*AIM OF THE EXERCISE*:
From the entries below, copy out all lines holding "scaled".

*AVAILABLE RECORDS*:
(* ===== verification/LongMode.v ===== *)
(** The long-mode boot layout of [src/src/long_mode.rs]: validation of RAM, entry,
    stack and alias mappings, and the four page-table pages it installs.  The
    page tables are checked against a reference four-level walk. *)

From S2P Require Import Prelude Errors Memory.

Definition LONG_MODE_PAGE_SIZE : Z := 4096.
Definition LONG_MODE_IDENTITY_MAP_SIZE : Z := 2 * 1024 * 1024.
Definition LONG_MODE_ALIAS_VIRTUAL_BASE : Z := 0x400000.
Definition LONG_MODE_ALIAS_VIRTUAL_SIZE : Z := 2 * 1024 * 1024.
Definition LONG_MODE_ALIAS_VIRTUAL_END : Z :=
  LONG_MODE_ALIAS_VIRTUAL_BASE + LONG_MODE_ALIAS_VIRTUAL_SIZE.
Definition LONG_MODE_PML4_ADDR : GuestPhysAddr := 0x1000.
Definition LONG_MODE_PDPT_ADDR : GuestPhysAddr := 0x2000.
Definition LONG_MODE_PD_ADDR : GuestPhysAddr := 0x3000.
Definition LONG_MODE_ALIAS_PT_ADDR : GuestPhysAddr := 0x4000.
Definition LONG_MODE_PAGE_TABLE_END : GuestPhysAddr := 0x5000.
Definition PAGE_PRESENT : Z := Z.shiftl 1 0.
Definition PAGE_WRITABLE : Z := Z.shiftl 1 1.
Definition PAGE_SIZE_2_MIB : Z := Z.shiftl 1 7.
Definition PAGE_TABLE_ENTRY_FLAGS : Z := Z.lor PAGE_PRESENT PAGE_WRITABLE.
Definition LARGE_PAGE_ENTRY_FLAGS : Z := Z.lor PAGE_TABLE_ENTRY_FLAGS PAGE_SIZE_2_MIB.
Definition ALIAS_PD_INDEX : Z := LONG_MODE_ALIAS_VIRTUAL_BASE / LONG_MODE_IDENTITY_MAP_SIZE.

Record LongModePageMapping := mkPageMapping {
  virtual_page : Z;
  physical_page : GuestPhysAddr
}.
#[global] Instance LongModePageMapping_eq_dec : EqDecision LongModePageMapping.
Proof. solve_decision. Defined.

Inductive LongModeConfigurationError :=
  | RamMustStartAtZero (base : Z)
  | RamTooSmall (size minimum : Z)
  | EntryOutsideIdentityMap (entry mapped_size : Z)
  | EntryOutsideMappedRanges (entry : Z)
  | EntryOverlapsPageTables (entry : Z)
  | EntryPageNotMapped (entry virtual_page : Z)
  | StackPointerOutsideIdentityMap (stack_pointer mapped_size : Z)
  | StackPointerOverlapsPageTables (stack_pointer : Z)
  | MappingVirtualPageMisaligned (virtual_page : Z)
  | MappingOutsideAliasWindow (virtual_page : Z)
  | MappingPhysicalPageMisaligned (physical_page : Z)
  | MappingPhysicalPageOutsideRam (physical_page : Z)
  | MappingPhysicalPageOverlapsPageTables (physical_page : Z)
  | DuplicateVirtualPage (virtual_page : Z).

Record LongModeBootLayout := mkLayout {
  layout_memory : GuestMemoryRegion;
  layout_entry : Z;
  stack_pointer : Z;
  page_mappings : list LongModePageMapping
}.

Definition align_down_page (address : Z) : Z :=
  Z.land address (unot 64 (LONG_MODE_PAGE_SIZE - 1)).
Definition is_page_table_address (address : Z) : bool :=
  (LONG_MODE_PML4_ADDR <=? address) && (address <? LONG_MODE_PAGE_TABLE_END).
Definition ranges_overlap (first_start first_end second_start second_end : Z) : bool :=
  (first_start <? second_end) && (second_start <? first_end).

Definition validate_memory_and_stack (memory : GuestMemoryRegion) (sp : Z)
    : res LongModeConfigurationError unit :=
  _ ← err_if (negb (memory.(base) =? 0)) (RamMustStartAtZero memory.(base));
  _ ← err_if (memory.(region_size) <? LONG_MODE_IDENTITY_MAP_SIZE)
        (RamTooSmall memory.(region_size) LONG_MODE_IDENTITY_MAP_SIZE);
  _ ← err_if ((sp =? 0) || (LONG_MODE_IDENTITY_MAP_SIZE <? sp))
        (StackPointerOutsideIdentityMap sp LONG_MODE_IDENTITY_MAP_SIZE);
  err_if ((LONG_MODE_PML4_ADDR <? sp) && (sp <=? LONG_MODE_PAGE_TABLE_END))
    (StackPointerOverlapsPageTables sp).

(** The body of the loop of [validate_page_mappings]; [previous] is
    [page_mappings[..index]]. *)
Definition validate_page_mapping (previous : list LongModePageMapping)
    (mapping : LongModePageMapping) : res LongModeConfigurationError unit :=
  _ ← err_if (negb (mapping.(virtual_page) mod LONG_MODE_PAGE_SIZE =? 0))
        (MappingVirtualPageMisaligned mapping.(virtual_page));
  _ ← err_if ((mapping.(virtual_page) <? LONG_MODE_ALIAS_VIRTUAL_BASE)
              || (LONG_MODE_ALIAS_VIRTUAL_END <=? mapping.(virtual_page)))
        (MappingOutsideAliasWindow mapping.(virtual_page));
  _ ← err_if (negb (mapping.(physical_page) mod LONG_MODE_PAGE_SIZE =? 0))
        (MappingPhysicalPageMisaligned mapping.(physical_page));
  physical_end ← ok_or (checked_add 64 mapping.(physical_page) LONG_MODE_PAGE_SIZE)
                   (MappingPhysicalPageOutsideRam mapping.(physical_page));
  _ ← err_if (LONG_MODE_IDENTITY_MAP_SIZE <? physical_end)
        (MappingPhysicalPageOutsideRam mapping.(physical_page));
  _ ← err_if (ranges_overlap mapping.(physical_page) physical_end
                LONG_MODE_PML4_ADDR LONG_MODE_PAGE_TABLE_END)
        (MappingPhysicalPageOverlapsPageTables mapping.(physical_page));
  err_if (existsb (λ p, p.(virtual_page) =? mapping.(virtual_page)) previous)
    (DuplicateVirtualPage mapping.(virtual_page)).

Fixpoint validate_page_mappings_from (previous rest : list LongModePageMapping)
    : res LongModeConfigurationError unit :=
  match rest with
  | [] => Ok tt
  | mapping :: rest =>
      _ ← validate_page_mapping previous mapping;
      validate_page_mappings_from (previous ++ [mapping]) rest
  end.
Definition validate_page_mappings (ms : list LongModePageMapping)
    : res LongModeConfigurationError unit :=
  validate_page_mappings_from [] ms.

(** [LongModeBootLayout::new]. *)
Definition layout_new (memory : GuestMemoryRegion) (entry : GuestPhysAddr) (sp : Z)
    : res LongModeConfigurationError LongModeBootLayout :=
  _ ← validate_memory_and_stack memory sp;
  _ ← err_if (LONG_MODE_IDENTITY_MAP_SIZE <=? entry)
        (EntryOutsideIdentityMap entry LONG_MODE_IDENTITY_MAP_SIZE);
  _ ← err_if (is_page_table_address entry) (EntryOverlapsPageTables entry);
  Ok (mkLayout memory entry sp []).

(** The entry check of [LongModeBootLayout::with_page_mappings]. *)
Definition check_mapped_entry (ms : list LongModePageMapping) (entry : Z)
    : res LongModeConfigurationError unit :=
  if entry <? LONG_MODE_IDENTITY_MAP_SIZE then
    err_if (is_page_table_address entry) (EntryOverlapsPageTables entry)
  else if (LONG_MODE_ALIAS_VIRTUAL_BASE <=? entry) && (entry <? LONG_MODE_ALIAS_VIRTUAL_END)
  then
    let vpage := align_down_page entry in
    err_if (negb (existsb (λ mapping, mapping.(virtual_page) =? vpage) ms))
      (EntryPageNotMapped entry vpage)
  else Err (EntryOutsideMappedRanges entry).

(** [LongModeBootLayout::with_page_mappings]. *)
Definition with_page_mappings (memory : GuestMemoryRegion) (entry sp : Z)
    (ms : list LongModePageMapping) : res LongModeConfigurationError LongModeBootLayout :=
  _ ← validate_memory_and_stack memory sp;
  _ ← validate_page_mappings ms;
  _ ← check_mapped_entry ms entry;
  Ok (mkLayout memory entry sp ms).

(** [write_u64] of [src/src/long_mode.rs]. *)
Definition write_u64 (address : GuestPhysAddr) (value : Z) : prog GuestMemory Error unit :=
  write_mut address (to_le_bytes 8 value).

(** The alias PTE loop of [install_page_tables]. *)
Fixpoint install_mappings (ms : list LongModePageMapping) : prog GuestMemory Error unit :=
  match ms with
  | [] => mret tt
  | mapping :: ms =>
      distance ← lift (usub mapping.(virtual_page) LONG_MODE_ALIAS_VIRTUAL_BASE);
      index ← lift (udiv distance LONG_MODE_PAGE_SIZE);
      scaled ← lift (umul 64 index 8);
      address ← lift (uadd 64 LONG_MODE_ALIAS_PT_ADDR scaled);
      _ ← write_u64 address (Z.lor mapping.(physical_page) PAGE_TABLE_ENTRY_FLAGS);
      install_mappings ms
  end.

(** [LongModeBootLayout::install_page_tables]. *)
Definition install_page_tables (layout : LongModeBootLayout) : prog GuestMemory Error unit :=
  _ ← reading (λ m, debug_assert (bool_decide (m.(region) = layout.(layout_memory))));
  let zero_page := replicate (Z.to_nat LONG_MODE_PAGE_SIZE) 0 in
  _ ← write_mut LONG_MODE_PML4_ADDR zero_page;
  _ ← write_mut LONG_MODE_PDPT_ADDR zero_page;
  _ ← write_mut LONG_MODE_PD_ADDR zero_page;
  _ ← write_mut LONG_MODE_ALIAS_PT_ADDR zero_page;
  _ ← write_u64 LONG_MODE_PML4_ADDR (Z.lor LONG_MODE_PDPT_ADDR PAGE_TABLE_ENTRY_FLAGS);
  _ ← write_u64 LONG_MODE_PDPT_ADDR (Z.lor LONG_MODE_PD_ADDR PAGE_TABLE_ENTRY_FLAGS);
  _ ← write_u64 LONG_MODE_PD_ADDR LARGE_PAGE_ENTRY_FLAGS;
  match layout.(page_mappings) with
  | [] => mret tt
  | _ =>
      _ ← write_u64 (LONG_MODE_PD_ADDR + ALIAS_PD_INDEX * 8)
            (Z.lor LONG_MODE_ALIAS_PT_ADDR PAGE_TABLE_ENTRY_FLAGS);
      install_mappings layout.(page_mappings)
  end.

(** ** The reference: a four-level x86-64 page walk

    Bit 0 of an entry is present, bit 7 a large page at the third level, bits
    51..12 the address of the next table or page. *)
Definition entry_present (e : Z) : bool := Z.odd e.
Definition entry_large (e : Z) : bool := Z.odd (e / 128).
Definition entry_address (e : Z) : Z := e mod 2 ^ 52 / 4096 * 4096.
Definition entry_address_2m (e : Z) : Z := e mod 2 ^ 52 / 2 ^ 21 * 2 ^ 21.
Definition table_entry (m : GuestMemory) (table index : Z) : Z := u64_at m (table + 8 * index).

Definition walk (m : GuestMemory) (cr3 va : Z) : option Z :=
  let pml4e := table_entry m (entry_address cr3) (va / 2 ^ 39 mod 512) in
  if negb (entry_present pml4e) then None else
  let pdpte := table_entry m (entry_address pml4e) (va / 2 ^ 30 mod 512) in
  if negb (entry_present pdpte) then None else
  if entry_large pdpte then Some (pdpte mod 2 ^ 52 / 2 ^ 30 * 2 ^ 30 + va mod 2 ^ 30) else
  let pde := table_entry m (entry_address pdpte) (va / 2 ^ 21 mod 512) in
  if negb (entry_present pde) then None else
  if entry_large pde then Some (entry_address_2m pde + va mod 2 ^ 21) else
  let pte := table_entry m (entry_address pde) (va / 4096 mod 512) in
  if negb (entry_present pte) then None else
  Some (entry_address pte + va mod 4096).

(** ** The abstract specification: the address map a layout promises *)
Definition lookup_page (ms : list LongModePageMapping) (vpage : Z) : option GuestPhysAddr :=
  physical_page <$> head (filter (λ mapping, mapping.(virtual_page) = vpage) ms).
Definition translate (ms : list LongModePageMapping) (va : Z) : option Z :=
  if va <? LONG_MODE_IDENTITY_MAP_SIZE then Some va
  else (λ p, p + va mod 4096) <$> lookup_page ms (va / 4096 * 4096).

(** ** Invariants of mappings and layouts *)
Definition mapping_wf (mapping : LongModePageMapping) : Prop :=
  mapping.(virtual_page) mod 4096 = 0 ∧
  LONG_MODE_ALIAS_VIRTUAL_BASE ≤ mapping.(virtual_page) < LONG_MODE_ALIAS_VIRTUAL_END ∧
  mapping.(physical_page) mod 4096 = 0 ∧
  0 ≤ mapping.(physical_page) ∧
  mapping.(physical_page) + 4096 ≤ LONG_MODE_IDENTITY_MAP_SIZE ∧
  (mapping.(physical_page) + 4096 ≤ LONG_MODE_PML4_ADDR ∨
   LONG_MODE_PAGE_TABLE_END ≤ mapping.(physical_page)).
Definition mappings_wf (ms : list LongModePageMapping) : Prop :=
  Forall mapping_wf ms ∧ NoDup (virtual_page <$> ms).

(** What the page tables themselves need of a mapping: an aligned virtual page of the alias window
    and an aligned physical page of a 64-bit entry. *)
Definition mapping_fits (mapping : LongModePageMapping) : Prop :=
  mapping.(virtual_page) mod 4096 = 0 ∧
  LONG_MODE_ALIAS_VIRTUAL_BASE ≤ mapping.(virtual_page) < LONG_MODE_ALIAS_VIRTUAL_END ∧
  mapping.(physical_page) mod 4096 = 0 ∧ 0 ≤ mapping.(physical_page) < 2 ^ 64.
Definition mappings_fit (ms : list LongModePageMapping) : Prop :=
  Forall mapping_fits ms ∧ NoDup (virtual_page <$> ms).

Definition memory_and_stack_wf (memory : GuestMemoryRegion) (sp : Z) : Prop :=
  memory.(base) = 0 ∧ LONG_MODE_IDENTITY_MAP_SIZE ≤ memory.(region_size) ∧
  0 < sp ≤ LONG_MODE_IDENTITY_MAP_SIZE ∧
  (sp ≤ LONG_MODE_PML4_ADDR ∨ LONG_MODE_PAGE_TABLE_END < sp).

(** The entry point is an address the layout maps, outside its page tables. *)
Definition entry_wf (ms : list LongModePageMapping) (entry : Z) : Prop :=
  (entry < LONG_MODE_IDENTITY_MAP_SIZE ∧
   (entry < LONG_MODE_PML4_ADDR ∨ LONG_MODE_PAGE_TABLE_END ≤ entry)) ∨
  (LONG_MODE_ALIAS_VIRTUAL_BASE ≤ entry < LONG_MODE_ALIAS_VIRTUAL_END ∧
   entry / 4096 * 4096 ∈ virtual_page <$> ms).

*ANSWER SECTION*:
      scaled ← lift (umul 64 index 8);
      address ← lift (uadd 64 LONG_MODE_ALIAS_PT_ADDR scaled);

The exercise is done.